## Exercise brief
Word for word, restate the entries below from their first line through the line that contains "(∀ i, at_num".

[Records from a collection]
== Segment start ==

Lemma restart_state :
  sok s2 ∧ sem_pending (sma s2) = list_remove q (sem_pending (sma s)) ∧ vals s2 = vals s1 ∧ env s2 = env s1 ∧ frame s2 = frame s ∧
  queues (env s2) = queues (env s) ∧ Forall (λ x, 0 ≤ x ≤ SEMVMX) (vals s1) ∧ length (vals s1) = length (vals s) ∧
  (∀ i, at_num (vals s1) i = at_num (vals s) i + sum_on i (q_sops e)).
Proof.
  pose proof (s_entry _ I q Hq) as He. destruct (attempt_go _ _ _ _ (sop_lt _ _ _ (en_sops _ _ He)) (s_vals _ I) Hgo) as (G1 & G2 & G3 & _).
  destruct (rest_fields _ _ Hrest) as (R1 & R2 & R3 & R4).
  destruct (unlink_ok q s1 (sok_rest _ _ Hrest G2 Hundo I) ltac:(by rewrite R2)) as (U1 & U2 & U3 & U4 & U5).
  split_and!; try done; [etrans; [exact U2|by rewrite R2]|etrans; [exact U5|by apply rest_frame]|etrans; [exact (f_equal queues U4)|done]].
Qed.

Lemma restart_simple sop :
  q_sops e = [sop] → sem_op sop < 0 → complex_count (sma s2) = 0 →
  (∀ x sop', x ∈ sem_pending (sma s2) → q_sops (queue_of s2 x) = [sop'] → sem_num sop' = sem_num sop → sem_op sop' = 0 → value s2 (sem_num sop) ≠ 0) →
  ∀ x, x ∈ sem_pending (sma s2) → blocked s x → blocked s2 x.
Proof.
  intros E Hop Hc Hz x Hx Hb. destruct restart_state as (K1 & K2 & K3 & K4 & K5 & K6 & K7 & K8 & K9).
  destruct (no_complex s2 K1 Hc x Hx) as (sop' & X1 & X2 & X3 & X4 & X5). apply (simple_blocked s2 x sop' X1 X5).
  assert (queue_of s x = queue_of s2 x) as Eq by (unfold queue_of; by rewrite K6). apply (simple_blocked s x sop') in Hb; [|by rewrite Eq|done].
  rewrite K3, K9, E. simpl. case_decide as En; rewrite Z.add_0_r; [|done].
  assert (value s2 (sem_num sop) = at_num (vals s) (sem_num sop) + sem_op sop) as Ev.
  { rewrite value_vals, K3, K9, E. simpl. rewrite decide_True by done. lia. }
  assert (0 ≤ value s2 (sem_num sop)) as Hpos.
  { rewrite value_vals, K3. unfold at_num. destruct (vals s1 !! sem_num sop) as [y|] eqn:Ey; simpl; [|lia]. by eapply Forall_lookup_1 in K7 as [? _]. }
  rewrite <- En in *. apply decrement_blocks; [done|lia|done| |done]. intros H0. rewrite <- Ev. by eapply Hz.
Qed.
(* ===== verification/SysvSemOps.v ===== *)
(** * System V semaphores: the system calls on a set (ipc/sem.c)

    [semop], [semctl] and the adjustments at the end of a process keep the
    invariant of a set: whoever sleeps has to.  Each call is described by the
    operations it performs, one after the other: that of the caller, and then
    those of the tasks it lets go on. *)

From stdpp Require Import functions.
From S2P Require Import Prelude SysvSem SysvSemInv.

(** What no call on a set changes. *)
Definition shell (s : sst) := (perm_id (sma s), perm_seq (sma s), sem_nsems (sma s), list_id (sma s), now (env s), current_pid (env s), bugs (env s)).

(** From [s] to [s'] the operations [own] are performed and then those of the
    tasks among [ws] that get no error; all of [ws] are woken. *)
Record finished (own : list (list sembuf)) (s : sst) (ws : list (nat * Z)) (s' : sst) : Prop := {
  fn_ok : sem_ok s';
  fn_pending : sem_pending (sma s') = filter (λ q, q ∉ ws.*1) (sem_pending (sma s));
  fn_woken : ∀ q e, (q, e) ∈ ws → q ∈ sem_pending (sma s) ∧ result_of (q_sops (queue_of s q)) e ∧ q_status (queue_of s' q) = e ∧ awake (env s') q = true;
  fn_nodup : NoDup ws.*1;
  fn_vals : performs (vals s) (own ++ ops_of s ws) (vals s');
  fn_others : ∀ q, q ∉ ws.*1 → queue_of s' q = queue_of s q ∧ awake (env s') q = awake (env s) q;
  fn_undo : undo_kept s s';
  fn_shell : shell s' = shell s
}.

(** ** Waking *)

Definition told (e : sem_queue) : sem_queue := mk_queue (q_sops e) (q_undo e) (q_pid e) (q_pid e) (q_alter e).

Lemma wake_do_state pt : ∀ s,
  let s' := wake_up_sem_queue_do pt s in
  sma s' = sma s ∧ undos (env s') = undos (env s) ∧ (now (env s'), current_pid (env s'), bugs (env s')) = (now (env s), current_pid (env s), bugs (env s)) ∧
  (∀ q, queue_of s' q = if decide (q ∈ pt) then told (queue_of s q) else queue_of s q) ∧
  (∀ q, awake (env s') q = if decide (q ∈ pt) then true else awake (env s) q).
Proof.
  induction pt as [|x pt IH]; intros s; [by split_and!|]. cbn zeta. change (wake_up_sem_queue_do (x :: pt) s) with (wake_up_sem_queue_do pt (wake_one s x)).
  destruct (IH (wake_one s x)) as (H1 & H2 & H3 & H4 & H5). split_and!; [done|done|done| |]; intros q.
  - rewrite H4. unfold queue_of, wake_one. simpl. destruct (decide (q = x)) as [->|Hne].
    + rewrite fn_lookup_insert. rewrite (decide_True (P := x ∈ x :: pt)) by left. by case_decide.
    + rewrite fn_lookup_insert_ne by done. by rewrite (decide_ext (q ∈ x :: pt) (q ∈ pt)) by (rewrite elem_of_cons; naive_solver).
  - rewrite H5. unfold wake_one. simpl. destruct (decide (q = x)) as [->|Hne].
    + rewrite fn_lookup_insert. rewrite (decide_True (P := x ∈ x :: pt)) by left. by case_decide.
    + rewrite fn_lookup_insert_ne by done. by rewrite (decide_ext (q ∈ x :: pt) (q ∈ pt)) by (rewrite elem_of_cons; naive_solver).
Qed.

Lemma wake_do_ok s ws s' : sem_ok s' → updated s ws s' → finished [] s ws (wake_up_sem_queue_do ws.*1 s').
Proof.
  intros O U. destruct (wake_do_state ws.*1 s') as (H1 & H2 & H3 & H4 & H5). set (s2 := wake_up_sem_queue_do _ s') in *.
  assert (∀ q, q ∈ sem_pending (sma s') → q ∉ ws.*1) as Hd.
  { intros q Hq. rewrite (up_pending _ _ _ U) in Hq. by apply list_elem_of_filter in Hq as [? _]. }
  pose proof (up_frame _ _ _ U) as Ef. unfold frame in Ef. split.
  - apply (sem_ok_same s'); unfold vals, simple_of; rewrite ?H1; try done. intros q Hq. rewrite H4, decide_False; [done|by apply Hd].
  - rewrite H1. apply U.
  - intros q e Hin. destruct (up_woken _ _ _ U q e Hin) as (? & ? & Hp). assert (q ∈ ws.*1) as Hq by (by apply (list_elem_of_fmap_2 fst ws (q, e))).
    rewrite H4, H5, !decide_True by done. done.
  - apply U.
  - unfold vals. rewrite H1. apply U.
  - intros q Hq. rewrite H4, H5, !decide_False by done. split; [by apply (up_queue _ _ _ U)|]. congruence.
  - etrans; [apply U|]. apply undo_kept_same; [by rewrite H1|done].
  - unfold shell. rewrite H1. congruence.
Qed.

Lemma finished_nothing s : sem_ok s → finished [] s [] s.
Proof.
  intros O. pose proof (up_pending _ _ _ (updated_refl s)). split; try done; [by intros ? ? ?%not_elem_of_nil|constructor].
Qed.

(** ** [semop] *)

(** The undo structure of a call that needs one is one of the set. *)
Definition undo_fits (un : option nat) (s : sst) (sops : list sembuf) : Prop :=
  ∀ sop, sop ∈ sops → has_flag SEM_UNDO sop = true → ∃ u, un = Some u ∧ u ∈ list_id (sma s) ∧ length (semadj (undos (env s) u)) = sem_nsems (sma s).

Lemma max_num_lt sops n : sops ≠ [] → (max_num sops < n)%nat → Forall (λ sop, sem_num sop < n)%nat sops.
Proof.
  intros _. induction sops as [|sop sops IH]; [constructor|]. simpl. intros H. constructor; [lia|]. apply IH. lia.
Qed.

Lemma sops_ok un s sops : undo_fits un s sops → Forall (λ sop, sem_num sop < sem_nsems (sma s))%nat sops → Forall (sop_ok un s) sops.
Proof.
  intros Hu Hn. apply Forall_forall. intros sop Hin. pose proof (proj1 (Forall_forall _ _) Hn sop Hin) as Hlt. split; [done|]. intros Hf.
  destruct (Hu sop Hin Hf) as (u & ? & ? & El). exists u. split_and!; [done|done|]. by rewrite El.
Qed.

(** The caller is put on the queues and sleeps. *)
Record slept (t : nat) (sops : list sembuf) (un : option nat) (s s' : sst) : Prop := {
  sl_ok : sem_ok s';
  sl_pending : sem_pending (sma s') = add_waiter (alters sops) t (sem_pending (sma s));
  sl_vals : vals s' = vals s;
  sl_task : q_status (queue_of s' t) = - Err.EINTR ∧ q_sops (queue_of s' t) = sops ∧ q_undo (queue_of s' t) = un ∧ awake (env s') t = false;
  sl_others : ∀ q, q ≠ t → queue_of s' q = queue_of s q ∧ awake (env s') q = awake (env s) q;
  sl_undos : undos (env s') = undos (env s);
  sl_shell : shell s' = shell s
}.

Lemma filter_waiter (P : nat → Prop) `{∀ x, Decision (P x)} a t l :
  filter P (add_waiter a t l) = if decide (P t) then add_waiter a t (filter P l) else filter P l.
Proof.
  unfold add_waiter. destruct a; rewrite ?filter_app, ?filter_cons; case_decide; try done. by rewrite app_nil_r.
Qed.
Lemma elem_of_waiter a t l x : x ∈ add_waiter a t l ↔ x = t ∨ x ∈ l.
Proof. unfold add_waiter. destruct a; [rewrite elem_of_app, list_elem_of_singleton|rewrite elem_of_cons]; naive_solver. Qed.

Lemma stop_calm bad sop v :
  Forall (λ x, 0 ≤ x ≤ SEMVMX) v → attempt bad [sop] v = Stop 1 → sem_op sop ≤ 0 ∧ has_flag IPC_NOWAIT sop = false.
Proof.
  intros Hv. simpl. destruct (blocks _ _) eqn:Eb; [|by destruct (_ || _)]. unfold block_code. destruct (has_flag IPC_NOWAIT sop); [done|]. intros _. split; [|done].
  assert (0 ≤ at_num v (sem_num sop)). { unfold at_num. destruct (v !! _) as [x|] eqn:E; simpl; [|lia]. by eapply Forall_lookup_1 in Hv as [? _]. }
  unfold blocks in Eb. rewrite orb_true_iff, andb_true_iff, Z.eqb_eq, Z.ltb_lt in Eb. lia.
Qed.

(** The fields of the state when the task sleeps. *)
Lemma sleep_on_state t sops un s :
  let s' := sleep_on t sops un s in
  let e := mk_queue sops un (current_pid (env s)) (- Err.EINTR) (alters sops) in
  (∀ q, queue_of s' q = if decide (q = t) then e else queue_of s q) ∧ (∀ q, awake (env s') q = if decide (q = t) then false else awake (env s) q) ∧
  vals s' = vals s ∧ sem_pending (sma s') = add_waiter (alters sops) t (sem_pending (sma s)) ∧ undos (env s') = undos (env s) ∧ shell s' = shell s ∧
  (∀ i, (i < sem_nsems (sma s))%nat →
    simple_of s' i = if decide (nsops e = 1%nat ∧ first_num e = i) then add_waiter (alters sops) t (simple_of s i) else simple_of s i) ∧
  complex_count (sma s') = complex_count (sma s) + (if decide (nsops e = 1%nat) then 0 else 1).
Proof.
  unfold sleep_on. set (e := mk_queue sops un _ _ _). set (s1 := upd_queue t (λ _, e) s). set (s2 := set_sma _ s1). cbn zeta.
  assert (∀ q, queue_of s1 q = if decide (q = t) then e else queue_of s q) as Hq.
  { intros q. unfold queue_of, s1. simpl. case_decide as E; [subst q; by rewrite fn_lookup_insert|by rewrite fn_lookup_insert_ne]. }
  assert (∀ x q, awake (env (set_awake t false x)) q = if decide (q = t) then false else awake (env x) q) as Haw.
  { intros x q. simpl. case_decide as E; [subst q; by rewrite fn_lookup_insert|by rewrite fn_lookup_insert_ne]. }
  change (queue_of s2 t) with (queue_of s1 t). rewrite Hq, (decide_True (P := t = t)) by done. change (length sops) with (nsops e).
  destruct (Nat.eqb_spec (nsops e) 1) as [En|En]; split_and!; try done; try (intros q; rewrite Haw; done).
  - by apply (vals_upd_same _ _ s2).
  - unfold shell, sem_nsems, upd_sem. simpl. by rewrite length_alter.
  - intros i Hi. change (simple_of (set_awake t false ?x) i) with (simple_of x i). rewrite simple_upd_sem. change (sem_base (sma s2)) with (sem_base (sma s)).
    unfold simple_of. unfold sem_nsems in Hi. apply lookup_lt_is_Some_2 in Hi as [m ->]. destruct (decide (first_num e = i)) as [Ei|Ei].
    + by rewrite decide_True.
    + rewrite decide_False; [done|naive_solver].
  - rewrite decide_True by done. simpl. lia.
  - intros i Hi. rewrite decide_False; [done|naive_solver].
  - by rewrite decide_False.
Qed.
(** From [n] to [n'] the calls in progress go on and nobody falls asleep, but
    for task [t]. *)
Definition goes_on (t : option nat) (n n' : ipc_ns) : Prop := ∀ q, t ≠ Some q →
  (∀ semid, waits n q semid → waits n' q semid) ∧
  (awake (ns_env n') q = false → awake (ns_env n) q = false ∧ queues (ns_env n') q = queues (ns_env n) q).
#[global] Instance goes_on_preorder t : PreOrder (goes_on t).
Proof. split; [intros n q _; auto|]. intros x y z A B q Hq. destruct (A q Hq) as [A1 A2], (B q Hq) as [B1 B2]. split; [auto|]. intros [H ->]%B2. auto. Qed.
Lemma goes_on_none t n n' : goes_on None n n' → goes_on t n n'.
Proof. intros H q _. by apply H. Qed.

Lemma unlock_goes_on x n i a t un s' :
  ns_ok_but x n → arrays n !! i = Some a → turn t un (at_env n a) s' → goes_on t n (sem_unlock i s' n).
Proof.
  intros O Ha T q Hq. pose proof (tu_shell _ _ _ _ T) as Esh. unfold shell in Esh. simpl in Esh.
  assert (q ∉ sem_pending a → q ∉ sem_pending (sma s')) as Hs by (intros Hn Hin; destruct (tu_in _ _ _ _ T q Hin) as [[? _]|[? _]]; done). split.
  - intros semid [(j & b & Hb & Hqb & Eb)|[H1 H2]].
    + destruct (decide (i = j)) as [<-|Hne]; [|left; exists j, b; simpl; by rewrite lookup_insert_ne]. simplify_eq.
      destruct (decide (q ∈ sem_pending (sma s'))) as [Hin|Hn].
      * left. exists i, (sma s'). simpl. rewrite lookup_insert_eq. split_and!; [done|done|congruence].
      * right. destruct (tu_out _ _ _ _ T q Hqb Hn) as [? Hr]. split; [done|]. by eapply result_answer, Hr.
    + right. assert (q ∉ sem_pending a) as Hn. { intros Hin. assert (awake (ns_env n) q = false) by (apply (n_sleep _ _ O); eauto). congruence. }
      destruct (tu_other _ _ _ _ T q Hn (Hs Hn)) as [E1 E2]. unfold answered. simpl in *. unfold queue_of in E1. simpl in E1. by rewrite E1, E2.
  - simpl. intros Hf. destruct (decide (q ∈ sem_pending a)) as [Hin|Hn].
    + split; [apply (n_sleep _ _ O); eauto|]. destruct (decide (q ∈ sem_pending (sma s'))) as [Hin'|Hn']; [|destruct (tu_out _ _ _ _ T q Hin Hn'); congruence].
      by destruct (tu_in _ _ _ _ T q Hin') as [(_ & ? & _)|[? _]].
    + destruct (tu_other _ _ _ _ T q Hn (Hs Hn)) as [E1 E2]. simpl in E2. split; [congruence|exact E1].
Qed.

== Segment end ==

## Written response
Lemma restart_state :
  sok s2 ∧ sem_pending (sma s2) = list_remove q (sem_pending (sma s)) ∧ vals s2 = vals s1 ∧ env s2 = env s1 ∧ frame s2 = frame s ∧
  queues (env s2) = queues (env s) ∧ Forall (λ x, 0 ≤ x ≤ SEMVMX) (vals s1) ∧ length (vals s1) = length (vals s) ∧
  (∀ i, at_num (vals s1) i = at_num (vals s) i + sum_on i (q_sops e)).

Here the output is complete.